The San Francisco 49ers remain a popular team in the Los Angeles area, but Sunday's crowd at SoFi Stadium for the playoff-impacting game against the Los Angeles Rams was wild. The Rams were the home team, but you couldn't tell. That's because the crowd was dominated by 49ers fans, forcing the Rams to play in a hostile environment on their own turf.
It got so bad for the Rams that the crowd noise forced the offense to use a silent count during critical moments in the game.

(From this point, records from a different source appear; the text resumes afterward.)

(** * Content-processing core of the LLM conversation exporter

    A shallow embedding of the [ContentProcessor] class (sanitizer, text
    flattener, Markdown renderer, document assembler, URL validator) and the
    properties of it that the specification states.

    Conventions of the embedding.
    - A JavaScript string is its sequence of UTF-16 code units ([list N]), so
      that [length], [trim] and the regular expressions see what the engine sees.
    - A DOM node is a tree: text, comment, or element with its stored local
      name, its attribute list in order, and its child nodes.
    - The facilities the class takes from the platform (the HTML parser behind
      [DOMParser], the serializer behind [innerHTML], the [URL] constructor,
      whether a [document] exists) are the fields of an environment [Env];
      every general theorem holds for every environment.
    - In-place DOM mutation is rendered as a function from the old child list
      to the new one.
    - [toLowerCase] converts the ASCII letters and the two units outside
      ASCII whose lower case holds an ASCII letter (U+212A to [k], U+0130 to
      [i] and U+0307), so that every comparison of a lower-cased string with
      one of the ASCII literals of the program comes out as in the engine;
      no theorem depends on how other letters convert. *)

From Stdlib Require Import List NArith ZArith Bool Arith Lia String Ascii.
From Stdlib Require Import DecimalString.
Import ListNotations.

(* ===================================================================== *)
(** * JavaScript strings *)
(* ===================================================================== *)

Module JS.

Definition jsstring := list N.

(** An ASCII literal as code units. *)
Definition str (s : string) : jsstring :=
  map N_of_ascii (list_ascii_of_string s).

Definition nl : jsstring := [10%N].
Definition tab : jsstring := [9%N].
(** U+2022 BULLET, one code unit. *)
Definition bullet : jsstring := [8226%N].

Fixpoint seqb (a b : jsstring) : bool :=
  match a, b with
  | [], [] => true
  | x :: a', y :: b' => N.eqb x y && seqb a' b'
  | _, _ => false
  end.

(** [s.startsWith(p)] *)
Fixpoint startsWith (s p : jsstring) {struct p} : bool :=
  match p with
  | [] => true
  | y :: p' =>
      match s with
      | [] => false
      | x :: s' => N.eqb x y && startsWith s' p'
      end
  end.

(** [s.endsWith(p)] *)
Definition endsWith (s p : jsstring) : bool :=
  startsWith (rev s) (rev p).

(** [s.includes(sub)] *)
Fixpoint includes (s sub : jsstring) : bool :=
  startsWith s sub ||
  match s with
  | [] => false
  | _ :: s' => includes s' sub
  end.

(** White space and line terminators: what [String.prototype.trim] removes and
    what [\s] matches. *)
Definition isWhiteSpace (c : N) : bool :=
  ((9 <=? c) && (c <=? 13) || (c =? 32) || (c =? 160) || (c =? 5760)
   || ((8192 <=? c) && (c <=? 8202)) || (c =? 8232) || (c =? 8233)
   || (c =? 8239) || (c =? 8287) || (c =? 12288) || (c =? 65279))%N.

Fixpoint trimStart (s : jsstring) : jsstring :=
  match s with
  | [] => []
  | c :: s' => if isWhiteSpace c then trimStart s' else s
  end.

Definition trimEnd (s : jsstring) : jsstring := rev (trimStart (rev s)).

(** [s.trim()] *)
Definition trim (s : jsstring) : jsstring := trimEnd (trimStart s).

(** Case mapping on the ASCII letters; other code units are left as they are.
    This is how a pattern with the [i] flag (and without [u]) compares units,
    and how the DOM upper-cases the name of an HTML element. *)
Definition lowerUnit (c : N) : N :=
  if ((65 <=? c) && (c <=? 90))%N then (c + 32)%N else c.

Definition upperUnit (c : N) : N :=
  if ((97 <=? c) && (c <=? 122))%N then (c - 32)%N else c.

(** The lower case of one unit, as [String.prototype.toLowerCase] gives it.
    Two units outside ASCII have a lower case that holds an ASCII letter: the
    Kelvin sign (U+212A) becomes [k], and the capital I with a dot above
    (U+0130) becomes [i] followed by the combining dot (U+0307).  Every other
    unit outside ASCII has a lower case outside ASCII; it is kept here as it
    is, which no comparison with an ASCII literal can tell from the engine's
    result. *)
Definition lowerUnits (c : N) : jsstring :=
  if (c =? 8490)%N then [107%N]
  else if (c =? 304)%N then [105%N; 775%N]
  else [lowerUnit c].

(** [s.toLowerCase()] *)
Definition toLowerCase (s : jsstring) : jsstring := flat_map lowerUnits s.

(** [s.toUpperCase()] on ASCII letters. *)
Definition toUpperCase (s : jsstring) : jsstring := map upperUnit s.

(** [s.charAt(0)] and [s.slice(1)] *)
Definition charAt0 (s : jsstring) : jsstring :=
  match s with [] => [] | c :: _ => [c] end.
Definition slice1 (s : jsstring) : jsstring := tl s.

(** [l.join(sep)] *)
Fixpoint join (sep : jsstring) (l : list jsstring) : jsstring :=
  match l with
  | [] => []
  | [x] => x
  | x :: rest => x ++ sep ++ join sep rest
  end.

(** [s.split(c)] for a one-unit separator: always at least one piece. *)
Fixpoint splitUnit (c : N) (s : jsstring) : list jsstring :=
  match s with
  | [] => [[]]
  | x :: s' =>
      if N.eqb x c then [] :: splitUnit c s'
      else match splitUnit c s' with
           | [] => [[x]]
           | piece :: pieces => (x :: piece) :: pieces
           end
  end.

(** Template-literal rendering of a non-negative integer. *)
Definition ofNat (n : nat) : jsstring :=
  str (NilEmpty.string_of_uint (Nat.to_uint n)).

(** [s.replace(/\|/g, '\\|')] *)
Definition escapePipes (s : jsstring) : jsstring :=
  flat_map (fun c => if N.eqb c 124 then [92%N; 124%N] else [c]) s.

(** [\w] *)
Definition isWordChar (c : N) : bool :=
  ((48 <=? c) && (c <=? 57) || (65 <=? c) && (c <=? 90)
   || (97 <=? c) && (c <=? 122) || (c =? 95))%N.

(** Prefix test ignoring ASCII case, as a literal under the [i] flag matches;
    [p] is given in lower case. *)
Fixpoint startsWithCI (s p : jsstring) {struct p} : bool :=
  match p with
  | [] => true
  | y :: p' =>
      match s with
      | [] => false
      | x :: s' => N.eqb (lowerUnit x) y && startsWithCI s' p'
      end
  end.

It was too loud to ignore.
"It was a tough environment for us to communicate in really the whole second half," Rams quarterback Matthew Stafford said after the game, per ESPN.
Stafford's wife, Kelly, was equally blown away by the number of opposing fans at the Inglewood venue.
"I have never seen so many of the opposing team's fans at a game," Kelly Stafford said on her podcast this week, per Sports Illustrated. "And we came from Detroit, and there are a lot of good traveling teams there, but that was wild…It was crazy. I've never seen anything like that, but it made it very hard for us."
Most of the 74,447 announced attendance appeared to be cheering the visiting 49ers, made up of locals and those who choose to travel to watch the road team fight for a playoff spot.
"It did catch us off guard," Rams coach Sean McVay said Monday. "Just because of the way that it's been this year. It's been great, great atmosphere, great environment. Yesterday was the same thing, but there was a lot of red there. That was definitely a surprise."
49ers fans are also well represented in the state of Texas. The Dallas-area chapter of the Niner Empire is among the biggest. The Cowboys are calling for fans to white out AT&T Stadium on Sunday. It will be interesting if we see a similar takeover in Arlington when the Cowboys host the 49ers in the opening round of the playoffs.
The Cowboys' owner, Jerry Jones, didn't sound too concerned about a potential red and gold invasion.
"I think it's a great atmosphere," Jones said this week on 105.3 The Fan. "You'd have to really be missing the sensitivity that's around the Cowboys right now to think that, in my mind, that we're going to have any concern, really, over the [opposing fans]. It will be a Cowboys home game. There's no question about it. A home playoff game, and it will be roaring."
The Rams probably felt the same way…until Sunday.